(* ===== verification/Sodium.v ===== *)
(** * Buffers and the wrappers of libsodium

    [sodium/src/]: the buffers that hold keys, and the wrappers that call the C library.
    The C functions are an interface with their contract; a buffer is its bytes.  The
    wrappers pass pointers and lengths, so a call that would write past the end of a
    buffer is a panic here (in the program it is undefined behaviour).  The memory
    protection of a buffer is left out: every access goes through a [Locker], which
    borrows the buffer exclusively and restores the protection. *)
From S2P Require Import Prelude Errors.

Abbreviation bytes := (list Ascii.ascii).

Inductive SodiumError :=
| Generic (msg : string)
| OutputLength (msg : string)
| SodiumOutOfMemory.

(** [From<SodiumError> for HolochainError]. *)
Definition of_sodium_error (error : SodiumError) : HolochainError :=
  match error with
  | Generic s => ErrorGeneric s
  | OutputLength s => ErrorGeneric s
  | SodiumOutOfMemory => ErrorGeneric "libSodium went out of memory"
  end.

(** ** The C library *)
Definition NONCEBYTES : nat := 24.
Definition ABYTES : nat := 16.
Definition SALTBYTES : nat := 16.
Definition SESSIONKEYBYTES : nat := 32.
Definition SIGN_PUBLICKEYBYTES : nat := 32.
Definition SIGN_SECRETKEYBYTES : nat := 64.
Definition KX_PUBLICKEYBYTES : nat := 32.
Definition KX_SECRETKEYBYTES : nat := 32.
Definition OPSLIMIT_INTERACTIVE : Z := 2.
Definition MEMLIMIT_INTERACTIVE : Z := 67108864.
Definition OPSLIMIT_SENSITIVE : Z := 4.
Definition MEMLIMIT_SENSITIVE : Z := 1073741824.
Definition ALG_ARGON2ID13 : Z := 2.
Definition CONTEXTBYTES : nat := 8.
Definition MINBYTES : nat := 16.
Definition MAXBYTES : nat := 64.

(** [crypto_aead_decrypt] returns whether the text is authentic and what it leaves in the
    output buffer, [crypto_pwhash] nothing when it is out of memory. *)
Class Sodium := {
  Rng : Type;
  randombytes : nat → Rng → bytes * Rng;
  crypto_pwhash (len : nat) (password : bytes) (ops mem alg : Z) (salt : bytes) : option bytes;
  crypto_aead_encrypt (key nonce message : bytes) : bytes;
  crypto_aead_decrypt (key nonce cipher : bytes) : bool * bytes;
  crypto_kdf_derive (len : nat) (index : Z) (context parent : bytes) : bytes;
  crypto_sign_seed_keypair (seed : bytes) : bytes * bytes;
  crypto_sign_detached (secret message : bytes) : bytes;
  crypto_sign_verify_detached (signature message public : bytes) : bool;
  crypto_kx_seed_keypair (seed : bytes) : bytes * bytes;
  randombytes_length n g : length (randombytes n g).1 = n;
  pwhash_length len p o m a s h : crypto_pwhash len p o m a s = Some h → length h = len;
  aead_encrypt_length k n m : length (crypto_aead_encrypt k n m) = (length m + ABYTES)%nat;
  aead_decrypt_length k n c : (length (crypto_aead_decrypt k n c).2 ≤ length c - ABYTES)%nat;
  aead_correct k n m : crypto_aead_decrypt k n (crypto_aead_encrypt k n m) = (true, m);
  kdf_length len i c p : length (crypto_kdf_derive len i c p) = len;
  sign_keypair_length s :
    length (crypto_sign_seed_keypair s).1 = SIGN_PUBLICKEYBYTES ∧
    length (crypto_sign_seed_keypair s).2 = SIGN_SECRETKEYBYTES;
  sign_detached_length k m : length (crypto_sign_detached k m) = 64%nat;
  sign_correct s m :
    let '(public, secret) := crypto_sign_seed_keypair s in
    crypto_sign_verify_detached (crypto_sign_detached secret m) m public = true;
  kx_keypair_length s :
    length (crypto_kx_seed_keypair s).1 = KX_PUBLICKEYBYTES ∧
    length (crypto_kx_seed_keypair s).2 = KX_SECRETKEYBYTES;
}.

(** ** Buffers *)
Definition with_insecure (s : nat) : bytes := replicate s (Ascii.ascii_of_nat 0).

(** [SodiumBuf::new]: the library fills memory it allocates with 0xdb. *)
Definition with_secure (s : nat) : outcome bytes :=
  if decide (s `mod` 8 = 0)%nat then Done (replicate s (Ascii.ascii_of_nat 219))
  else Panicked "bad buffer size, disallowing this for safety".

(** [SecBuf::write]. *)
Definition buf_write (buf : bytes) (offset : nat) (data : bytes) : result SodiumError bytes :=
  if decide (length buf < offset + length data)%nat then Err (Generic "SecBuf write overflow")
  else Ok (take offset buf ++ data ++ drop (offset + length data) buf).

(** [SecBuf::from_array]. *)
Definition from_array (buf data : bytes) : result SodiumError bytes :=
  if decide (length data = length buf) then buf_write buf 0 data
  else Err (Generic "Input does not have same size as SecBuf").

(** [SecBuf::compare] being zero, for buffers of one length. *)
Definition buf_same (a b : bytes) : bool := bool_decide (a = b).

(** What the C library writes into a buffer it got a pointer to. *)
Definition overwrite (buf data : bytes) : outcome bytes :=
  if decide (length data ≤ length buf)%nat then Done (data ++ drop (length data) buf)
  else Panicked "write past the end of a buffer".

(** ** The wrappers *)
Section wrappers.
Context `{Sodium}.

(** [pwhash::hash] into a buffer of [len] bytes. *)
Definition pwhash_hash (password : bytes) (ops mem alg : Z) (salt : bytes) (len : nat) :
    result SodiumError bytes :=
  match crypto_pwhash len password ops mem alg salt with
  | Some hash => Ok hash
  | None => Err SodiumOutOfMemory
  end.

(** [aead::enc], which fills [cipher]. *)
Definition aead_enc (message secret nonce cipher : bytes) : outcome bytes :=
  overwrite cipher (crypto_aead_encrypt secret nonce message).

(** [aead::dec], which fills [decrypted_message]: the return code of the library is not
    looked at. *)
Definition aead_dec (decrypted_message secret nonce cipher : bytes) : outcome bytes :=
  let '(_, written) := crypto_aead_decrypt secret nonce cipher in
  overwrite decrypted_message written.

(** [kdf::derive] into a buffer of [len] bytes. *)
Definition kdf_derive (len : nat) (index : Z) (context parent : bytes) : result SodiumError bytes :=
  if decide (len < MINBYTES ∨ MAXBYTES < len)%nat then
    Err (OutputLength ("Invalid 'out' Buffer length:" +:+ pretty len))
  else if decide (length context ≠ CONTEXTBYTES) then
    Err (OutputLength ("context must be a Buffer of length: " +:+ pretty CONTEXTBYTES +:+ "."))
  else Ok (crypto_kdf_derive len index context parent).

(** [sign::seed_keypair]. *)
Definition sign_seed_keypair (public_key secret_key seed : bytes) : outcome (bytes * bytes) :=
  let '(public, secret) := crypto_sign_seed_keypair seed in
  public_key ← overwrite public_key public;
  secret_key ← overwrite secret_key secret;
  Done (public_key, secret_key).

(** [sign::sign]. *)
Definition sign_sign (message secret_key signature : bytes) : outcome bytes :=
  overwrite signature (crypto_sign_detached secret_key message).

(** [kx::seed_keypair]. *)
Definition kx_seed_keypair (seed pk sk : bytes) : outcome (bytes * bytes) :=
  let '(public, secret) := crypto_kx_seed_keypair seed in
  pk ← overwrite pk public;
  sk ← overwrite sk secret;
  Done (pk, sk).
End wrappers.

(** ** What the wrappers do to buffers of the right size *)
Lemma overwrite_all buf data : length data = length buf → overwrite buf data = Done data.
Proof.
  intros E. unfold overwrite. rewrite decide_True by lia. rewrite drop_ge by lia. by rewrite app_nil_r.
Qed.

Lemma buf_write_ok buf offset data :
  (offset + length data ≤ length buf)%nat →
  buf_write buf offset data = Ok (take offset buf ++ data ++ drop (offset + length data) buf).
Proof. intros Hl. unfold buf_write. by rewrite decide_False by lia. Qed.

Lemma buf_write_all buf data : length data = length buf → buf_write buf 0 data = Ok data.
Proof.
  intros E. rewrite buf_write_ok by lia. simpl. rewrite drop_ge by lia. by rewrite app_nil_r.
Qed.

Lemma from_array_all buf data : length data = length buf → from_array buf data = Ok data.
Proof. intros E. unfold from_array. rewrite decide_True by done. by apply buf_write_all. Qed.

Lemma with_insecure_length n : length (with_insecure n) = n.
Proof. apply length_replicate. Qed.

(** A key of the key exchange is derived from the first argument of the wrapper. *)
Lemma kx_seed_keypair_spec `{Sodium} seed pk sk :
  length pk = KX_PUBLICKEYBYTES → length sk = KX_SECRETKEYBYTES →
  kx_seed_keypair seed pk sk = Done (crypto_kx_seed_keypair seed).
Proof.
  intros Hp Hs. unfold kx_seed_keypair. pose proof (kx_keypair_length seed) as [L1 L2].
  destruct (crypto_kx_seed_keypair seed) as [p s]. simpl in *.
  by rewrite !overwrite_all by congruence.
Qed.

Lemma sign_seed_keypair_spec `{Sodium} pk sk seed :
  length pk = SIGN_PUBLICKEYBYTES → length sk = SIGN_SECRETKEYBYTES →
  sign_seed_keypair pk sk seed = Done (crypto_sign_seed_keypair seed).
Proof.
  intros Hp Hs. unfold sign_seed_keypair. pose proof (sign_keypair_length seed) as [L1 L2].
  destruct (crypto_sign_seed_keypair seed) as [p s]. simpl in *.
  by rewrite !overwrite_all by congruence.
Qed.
|---|
The task
Copy out every line from the one containing "destruct (crypto_kx_seed_keypair seed)" to the end of the material, both ends included.

The answer
  destruct (crypto_kx_seed_keypair seed) as [p s]. simpl in *.
  by rewrite !overwrite_all by congruence.
Qed.

Lemma sign_seed_keypair_spec `{Sodium} pk sk seed :
  length pk = SIGN_PUBLICKEYBYTES → length sk = SIGN_SECRETKEYBYTES →
  sign_seed_keypair pk sk seed = Done (crypto_sign_seed_keypair seed).
Proof.
  intros Hp Hs. unfold sign_seed_keypair. pose proof (sign_keypair_length seed) as [L1 L2].
  destruct (crypto_sign_seed_keypair seed) as [p s]. simpl in *.
  by rewrite !overwrite_all by congruence.
Qed.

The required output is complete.